• **Problem to work on**: Repeat the data exactly as it appears.

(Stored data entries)

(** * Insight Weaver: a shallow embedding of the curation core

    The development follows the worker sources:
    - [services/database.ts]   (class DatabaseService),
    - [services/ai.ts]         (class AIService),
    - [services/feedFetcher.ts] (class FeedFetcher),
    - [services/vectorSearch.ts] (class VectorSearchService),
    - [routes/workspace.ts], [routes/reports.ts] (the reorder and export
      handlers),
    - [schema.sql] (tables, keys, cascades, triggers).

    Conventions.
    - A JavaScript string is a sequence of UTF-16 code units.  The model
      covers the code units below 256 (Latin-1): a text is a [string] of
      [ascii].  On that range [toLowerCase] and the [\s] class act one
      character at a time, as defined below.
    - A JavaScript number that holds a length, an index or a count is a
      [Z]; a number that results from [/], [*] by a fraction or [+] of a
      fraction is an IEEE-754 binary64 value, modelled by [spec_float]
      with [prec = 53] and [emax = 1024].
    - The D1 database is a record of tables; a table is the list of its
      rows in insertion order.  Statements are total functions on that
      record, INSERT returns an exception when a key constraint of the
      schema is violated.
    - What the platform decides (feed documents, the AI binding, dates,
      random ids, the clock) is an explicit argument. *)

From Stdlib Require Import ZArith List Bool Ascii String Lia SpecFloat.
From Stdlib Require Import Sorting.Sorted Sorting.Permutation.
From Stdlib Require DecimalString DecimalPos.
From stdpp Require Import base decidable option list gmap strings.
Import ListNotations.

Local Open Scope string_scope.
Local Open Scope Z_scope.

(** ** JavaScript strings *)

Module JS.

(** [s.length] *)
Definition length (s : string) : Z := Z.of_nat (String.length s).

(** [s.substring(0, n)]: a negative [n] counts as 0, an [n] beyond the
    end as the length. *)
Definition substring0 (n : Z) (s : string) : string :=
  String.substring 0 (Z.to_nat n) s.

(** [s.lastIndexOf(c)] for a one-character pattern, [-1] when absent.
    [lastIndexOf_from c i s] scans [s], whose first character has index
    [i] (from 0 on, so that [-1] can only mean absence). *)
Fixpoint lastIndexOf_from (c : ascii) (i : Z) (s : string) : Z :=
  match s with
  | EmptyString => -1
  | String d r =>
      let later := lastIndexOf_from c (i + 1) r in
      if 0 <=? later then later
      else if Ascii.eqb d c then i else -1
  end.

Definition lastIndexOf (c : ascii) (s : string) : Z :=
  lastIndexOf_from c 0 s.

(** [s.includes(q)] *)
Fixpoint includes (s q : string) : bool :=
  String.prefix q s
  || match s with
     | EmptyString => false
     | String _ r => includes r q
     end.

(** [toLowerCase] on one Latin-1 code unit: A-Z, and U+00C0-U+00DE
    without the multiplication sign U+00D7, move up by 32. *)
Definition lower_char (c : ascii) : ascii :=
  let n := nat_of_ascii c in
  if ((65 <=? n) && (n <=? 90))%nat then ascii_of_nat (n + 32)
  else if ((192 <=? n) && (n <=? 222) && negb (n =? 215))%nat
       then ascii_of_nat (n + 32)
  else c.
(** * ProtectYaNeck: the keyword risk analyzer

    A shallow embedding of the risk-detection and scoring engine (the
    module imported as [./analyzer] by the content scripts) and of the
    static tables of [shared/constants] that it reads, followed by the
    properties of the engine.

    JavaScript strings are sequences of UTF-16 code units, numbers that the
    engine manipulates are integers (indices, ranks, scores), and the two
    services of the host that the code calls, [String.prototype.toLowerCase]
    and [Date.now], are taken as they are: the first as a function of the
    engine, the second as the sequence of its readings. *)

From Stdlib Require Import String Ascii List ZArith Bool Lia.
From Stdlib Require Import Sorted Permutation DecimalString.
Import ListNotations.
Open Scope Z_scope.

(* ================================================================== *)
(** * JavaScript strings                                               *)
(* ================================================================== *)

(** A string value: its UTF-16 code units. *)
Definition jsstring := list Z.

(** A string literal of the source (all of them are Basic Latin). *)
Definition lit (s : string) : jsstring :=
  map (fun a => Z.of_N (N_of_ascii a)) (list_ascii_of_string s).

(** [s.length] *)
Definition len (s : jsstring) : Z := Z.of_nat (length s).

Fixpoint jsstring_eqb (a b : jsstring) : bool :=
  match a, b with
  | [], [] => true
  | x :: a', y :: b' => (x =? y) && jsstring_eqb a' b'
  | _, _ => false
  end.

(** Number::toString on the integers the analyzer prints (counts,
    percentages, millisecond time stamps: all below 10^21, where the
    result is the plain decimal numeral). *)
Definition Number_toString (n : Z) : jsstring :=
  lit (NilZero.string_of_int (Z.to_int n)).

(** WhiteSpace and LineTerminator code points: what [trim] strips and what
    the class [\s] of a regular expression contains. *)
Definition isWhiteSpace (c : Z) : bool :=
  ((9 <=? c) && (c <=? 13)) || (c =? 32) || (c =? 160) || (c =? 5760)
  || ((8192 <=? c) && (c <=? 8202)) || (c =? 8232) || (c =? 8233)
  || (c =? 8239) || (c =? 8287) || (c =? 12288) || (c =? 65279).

• **Written response**:
(** * Insight Weaver: a shallow embedding of the curation core

    The development follows the worker sources:
    - [services/database.ts]   (class DatabaseService),
    - [services/ai.ts]         (class AIService),
    - [services/feedFetcher.ts] (class FeedFetcher),
    - [services/vectorSearch.ts] (class VectorSearchService),
    - [routes/workspace.ts], [routes/reports.ts] (the reorder and export
      handlers),
    - [schema.sql] (tables, keys, cascades, triggers).

    Conventions.
    - A JavaScript string is a sequence of UTF-16 code units.  The model
      covers the code units below 256 (Latin-1): a text is a [string] of
      [ascii].  On that range [toLowerCase] and the [\s] class act one
      character at a time, as defined below.
    - A JavaScript number that holds a length, an index or a count is a
      [Z]; a number that results from [/], [*] by a fraction or [+] of a
      fraction is an IEEE-754 binary64 value, modelled by [spec_float]
      with [prec = 53] and [emax = 1024].
    - The D1 database is a record of tables; a table is the list of its
      rows in insertion order.  Statements are total functions on that
      record, INSERT returns an exception when a key constraint of the
      schema is violated.
    - What the platform decides (feed documents, the AI binding, dates,
      random ids, the clock) is an explicit argument. *)

From Stdlib Require Import ZArith List Bool Ascii String Lia SpecFloat.
From Stdlib Require Import Sorting.Sorted Sorting.Permutation.
From Stdlib Require DecimalString DecimalPos.
From stdpp Require Import base decidable option list gmap strings.
Import ListNotations.

Local Open Scope string_scope.
Local Open Scope Z_scope.

(** ** JavaScript strings *)

Module JS.

(** [s.length] *)
Definition length (s : string) : Z := Z.of_nat (String.length s).

(** [s.substring(0, n)]: a negative [n] counts as 0, an [n] beyond the
    end as the length. *)
Definition substring0 (n : Z) (s : string) : string :=
  String.substring 0 (Z.to_nat n) s.

(** [s.lastIndexOf(c)] for a one-character pattern, [-1] when absent.
    [lastIndexOf_from c i s] scans [s], whose first character has index
    [i] (from 0 on, so that [-1] can only mean absence). *)
Fixpoint lastIndexOf_from (c : ascii) (i : Z) (s : string) : Z :=
  match s with
  | EmptyString => -1
  | String d r =>
      let later := lastIndexOf_from c (i + 1) r in
      if 0 <=? later then later
      else if Ascii.eqb d c then i else -1
  end.

Definition lastIndexOf (c : ascii) (s : string) : Z :=
  lastIndexOf_from c 0 s.

(** [s.includes(q)] *)
Fixpoint includes (s q : string) : bool :=
  String.prefix q s
  || match s with
     | EmptyString => false
     | String _ r => includes r q
     end.

(** [toLowerCase] on one Latin-1 code unit: A-Z, and U+00C0-U+00DE
    without the multiplication sign U+00D7, move up by 32. *)
Definition lower_char (c : ascii) : ascii :=
  let n := nat_of_ascii c in
  if ((65 <=? n) && (n <=? 90))%nat then ascii_of_nat (n + 32)
  else if ((192 <=? n) && (n <=? 222) && negb (n =? 215))%nat
       then ascii_of_nat (n + 32)
  else c.
(** * ProtectYaNeck: the keyword risk analyzer

    A shallow embedding of the risk-detection and scoring engine (the
    module imported as [./analyzer] by the content scripts) and of the
    static tables of [shared/constants] that it reads, followed by the
    properties of the engine.

    JavaScript strings are sequences of UTF-16 code units, numbers that the
    engine manipulates are integers (indices, ranks, scores), and the two
    services of the host that the code calls, [String.prototype.toLowerCase]
    and [Date.now], are taken as they are: the first as a function of the
    engine, the second as the sequence of its readings. *)

From Stdlib Require Import String Ascii List ZArith Bool Lia.
From Stdlib Require Import Sorted Permutation DecimalString.
Import ListNotations.
Open Scope Z_scope.

(* ================================================================== *)
(** * JavaScript strings                                               *)
(* ================================================================== *)

(** A string value: its UTF-16 code units. *)
Definition jsstring := list Z.

(** A string literal of the source (all of them are Basic Latin). *)
Definition lit (s : string) : jsstring :=
  map (fun a => Z.of_N (N_of_ascii a)) (list_ascii_of_string s).

(** [s.length] *)
Definition len (s : jsstring) : Z := Z.of_nat (length s).

Fixpoint jsstring_eqb (a b : jsstring) : bool :=
  match a, b with
  | [], [] => true
  | x :: a', y :: b' => (x =? y) && jsstring_eqb a' b'
  | _, _ => false
  end.

(** Number::toString on the integers the analyzer prints (counts,
    percentages, millisecond time stamps: all below 10^21, where the
    result is the plain decimal numeral). *)
Definition Number_toString (n : Z) : jsstring :=
  lit (NilZero.string_of_int (Z.to_int n)).

(** WhiteSpace and LineTerminator code points: what [trim] strips and what
    the class [\s] of a regular expression contains. *)
Definition isWhiteSpace (c : Z) : bool :=
  ((9 <=? c) && (c <=? 13)) || (c =? 32) || (c =? 160) || (c =? 5760)
  || ((8192 <=? c) && (c <=? 8202)) || (c =? 8232) || (c =? 8233)
  || (c =? 8239) || (c =? 8287) || (c =? 12288) || (c =? 65279).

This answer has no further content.